35. The letter of 14 March 2024 opened a new debate that concerned “enforcement” or “enforceability” although, it is not clear to me precisely what that debate involved. That debate must have been about more than contractual enforceability because both sides were envisaging that the settlement would be set out in a (binding) contract. Perhaps it involved a question of timing. By the time of a letter of 12 April 2024 from Shakespeare Martineau, the parties were discussing a payment in three instalments of £6 million, £3 million and £3 million. Perhaps the question was whether if the second instalment of £3 million was not paid, Jennifer could sue there and then for the whole or missing balance. Neither side has been able to provide any real elucidation.

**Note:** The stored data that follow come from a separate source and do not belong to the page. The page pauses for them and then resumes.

(** [_update_token]: the attributes change one after the other; an exception leaves the
    earlier changes. *)
Definition update_token (t : OAuthToken) (token_data : pyval) : OA unit :=
  access_token ← lift (required "access_token" token_data);
  data ← lift (dict_method "get" token_data);
  let refresh_token := dget_or "refresh_token" PNone data in
  now ← gets oa_now;
  access ← encrypt_value access_token;
  _ ← on_token (o_id t) (set_access access);
  _ ← (if truthy refresh_token
       then (r ← encrypt_value refresh_token; on_token (o_id t) (set_refresh r)) else mret tt);
  _ ← (if truthy (dget_or "expires_in" PNone data)
       then (e ← lift (expiry now (dget_or "expires_in" PNone data)); on_token (o_id t) (set_expires e))
       else mret tt);
  _ ← on_token (o_id t) (set_refreshed now);
  _ ← store_secret (o_tenant t) (o_connector t) "access_token" access_token (o_name t);
  if truthy refresh_token
  then store_secret (o_tenant t) (o_connector t) "refresh_token" refresh_token (o_name t) else mret tt.

(** The row of an object, as the session sees it now. *)
Definition reload (t : OAuthToken) : OA OAuthToken :=
  gets (fun s => default t (List.find (has_key o_id (o_id t)) (oa_tokens s))).

Definition exchange_code (oauth2_config : dict) (tenant connector code callback_url name : string)
    (code_verifier : option string) : OA OAuthToken :=
  resolved_config ← lift (resolve_oauth2_config oauth2_config);
  '(token_url, client_id, client_secret) ← lift (endpoint resolved_config);
  let body := ([("grant_type", PStr "authorization_code"); ("code", PStr code);
                ("redirect_uri", PStr callback_url); ("client_id", client_id)]
               ++ optional_field "client_secret" client_secret
               ++ optional_field "code_verifier" (match code_verifier with Some v => PStr v | None => PNone end))%list in
  resp ← post token_url body;
  if (200 <=? tr_status resp)%Z && (tr_status resp <=? 299)%Z then
    token_data ← lift (tr_json resp);
    store_token tenant connector name connector token_data
  else raise (OtherError "HTTPStatusError").

Definition refresh_body (refresh : string) (client_id client_secret : pyval) : dict :=
  ([("grant_type", PStr "refresh_token"); ("refresh_token", PStr refresh); ("client_id", client_id)]
   ++ optional_field "client_secret" client_secret)%list.

Definition refresh_token (t : OAuthToken) (oauth2_config : dict) : OA OAuthToken :=
  refresh ← lift (decrypt_opt (o_refresh t));
  if String.eqb refresh "" then
    _ ← on_token (o_id t) (set_state "error" (Some "No refresh token available"));
    raise (ValueError "No refresh token available for refresh")
  else
    resolved_config ← lift (resolve_oauth2_config oauth2_config);
    '(token_url, client_id, client_secret) ← lift (endpoint resolved_config);
    resp ← post token_url (refresh_body refresh client_id client_secret);
    if (400 <=? tr_status resp)%Z then
      _ ← on_token (o_id t)
            (set_state "error" (Some ("Refresh failed: HTTP " ++ str_of_Z (tr_status resp))));
      raise (OtherError ("Token refresh failed with " ++ str_of_Z (tr_status resp)))
    else
      token_data ← lift (tr_json resp);
      _ ← update_token t token_data;
      reload t.

(** [_get_token]: the latest row of a set. *)
Definition find_token (tenant connector name : string) : OA (option OAuthToken) :=
  gets (fun s => hd_error (stable_sort (fun a b => (o_created_at b <? o_created_at a)%Z)
    (List.filter (fun t => String.eqb (o_tenant t) tenant && String.eqb (o_connector t) connector
                           && String.eqb (o_name t) name) (oa_tokens s)))).

Definition expired (now : Z) (t : OAuthToken) : bool :=
  match o_expires_at t with Some e => (e <=? now)%Z | None => false end.

Definition get_valid_access_token (tenant connector name : string) : OA (option string) :=
  token ← find_token tenant connector name;
  now ← gets oa_now;
  match token with
  | None => mret None
  | Some t =>
      if negb (String.eqb (o_status t) "active") || expired now t then mret None
      else v ← lift (decrypt raw_key (o_access t)); mret (Some v)
  end.

Definition get_or_refresh_access_token (tenant connector name : string) (oauth2_config : option dict)
  : OA (option string) :=
  token ← find_token tenant connector name;
  now ← gets oa_now;
  match token with
  | None => mret None
  | Some t =>
      if negb (String.eqb (o_status t) "active") then mret None
      else if negb (expired now t) then v ← lift (decrypt raw_key (o_access t)); mret (Some v)
      else
        match oauth2_config, o_refresh t with
        | Some ((_ :: _) as config), Some (String _ _) =>
            try_catch
              (refreshed ← refresh_token t config;
               v ← lift (decrypt raw_key (o_access refreshed)); mret (Some v))
              (fun _ => _ ← on_token (o_id t) (set_oauth_status "expired"); mret None)
        | _, _ => _ ← on_token (o_id t) (set_oauth_status "expired"); mret None
        end
  end.

Definition expiring_soon (now within_seconds : Z) (t : OAuthToken) : bool :=
  String.eqb (o_status t) "active"
  && match o_expires_at t with Some e => (e <=? now + within_seconds)%Z | None => false end
  && match o_refresh t with Some _ => true | None => false end.

Definition get_tokens_expiring_soon (within_seconds : Z) : OA (list OAuthToken) :=
  gets (fun s => List.filter (expiring_soon (oa_now s) within_seconds) (oa_tokens s)).

(** [get_token_status]: the status and the seconds left, if there is a token. *)
Definition get_token_status (tenant connector name : string)
  : OA (option (string * option Z * Z * option string)) :=
  token ← find_token tenant connector name;
  now ← gets oa_now;
  mret ((fun t => (o_status t, (fun e => Z.max 0 (e - now)) <$> o_expires_at t, o_refresh_count t,
                   o_last_error t)) <$> token).

Definition revoke_token (tenant connector name : string) : OA bool :=
  token ← find_token tenant connector name;
  match token with
  | None => mret false
  | Some t => _ ← on_token (o_id t) (set_oauth_status "revoked"); mret true
  end.

(** ** The endpoints of the gateway *)

Section endpoints.
Variables (reg : registry) (settings_base_url : string).

Definition manifest_oauth2 (m : ConnectorManifest) : dict :=
  match m_oauth2 m with
  | [] => match dget "oauth2" (m_validation m) with Some (PDict d) => d | _ => [] end
  | d => d
  end.

Definition callback_url : string := settings_base_url ++ "/api/v1/oauth2/callback".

Shakespeare Martineau wrote in their letter of 12 April 2024 that Jennifer’s position on “enforcement” would make the settlement “actually a £12 million overall settlement as opposed to the £6 million that has been the foundation for the negotiations throughout”. I do not understand that and consider it begged a number of questions as Jennifer could reasonably have approached Adam’s offer as proposing a deal at £12 million rather than at £6 million.

36. This uncertainty illustrates a difficulty with the Adam’s offer. Adam wanted the Estate to transfer title and give vacant possession of the Farm on receipt of the first £6 million. It was not unreasonable for Jennifer to ask how she could be confident that the Estate would receive the further £6 million plus overage if necessary. Adam’s position is that that she never asked for legal security and describes this concern as a nut and bolt that could have been sorted out in due course. However, in my judgment, the point was more fundamental than that.

37. The fact is that there was limited comfort that Adam could meet any contractual obligation to pay £12 million. Whether Jennifer described her concern in terms of “security” or “enforceability”, it was quite reasonable for her to conclude that the offer was not of a guaranteed £12 million. I do not consider that point is answered by the general assertion that Adam had lots of assets, not just the Giantswood land and the cash proceeds of sale, but also Marthall Mill and indeed others. Adam did have other assets, but it is not suggested that he had ready access to £12 million, and indeed Adam himself was saying that he did not. Since there were reasonable questions as to whether the Estate could be confident that it would ultimately receive £12 million from Adam, it was not unreasonable for Jennifer to conclude that the Estate might be better off trying to develop the Farm itself.

38. My conclusion on this issue is that there was no point in time that there was a sufficiently worked-up offer for the Farm to be sold for £12 million, with sufficient comfort that the Estate would in due course receive that sum, to make it unreasonable for Jennifer to reject Adam’s offers.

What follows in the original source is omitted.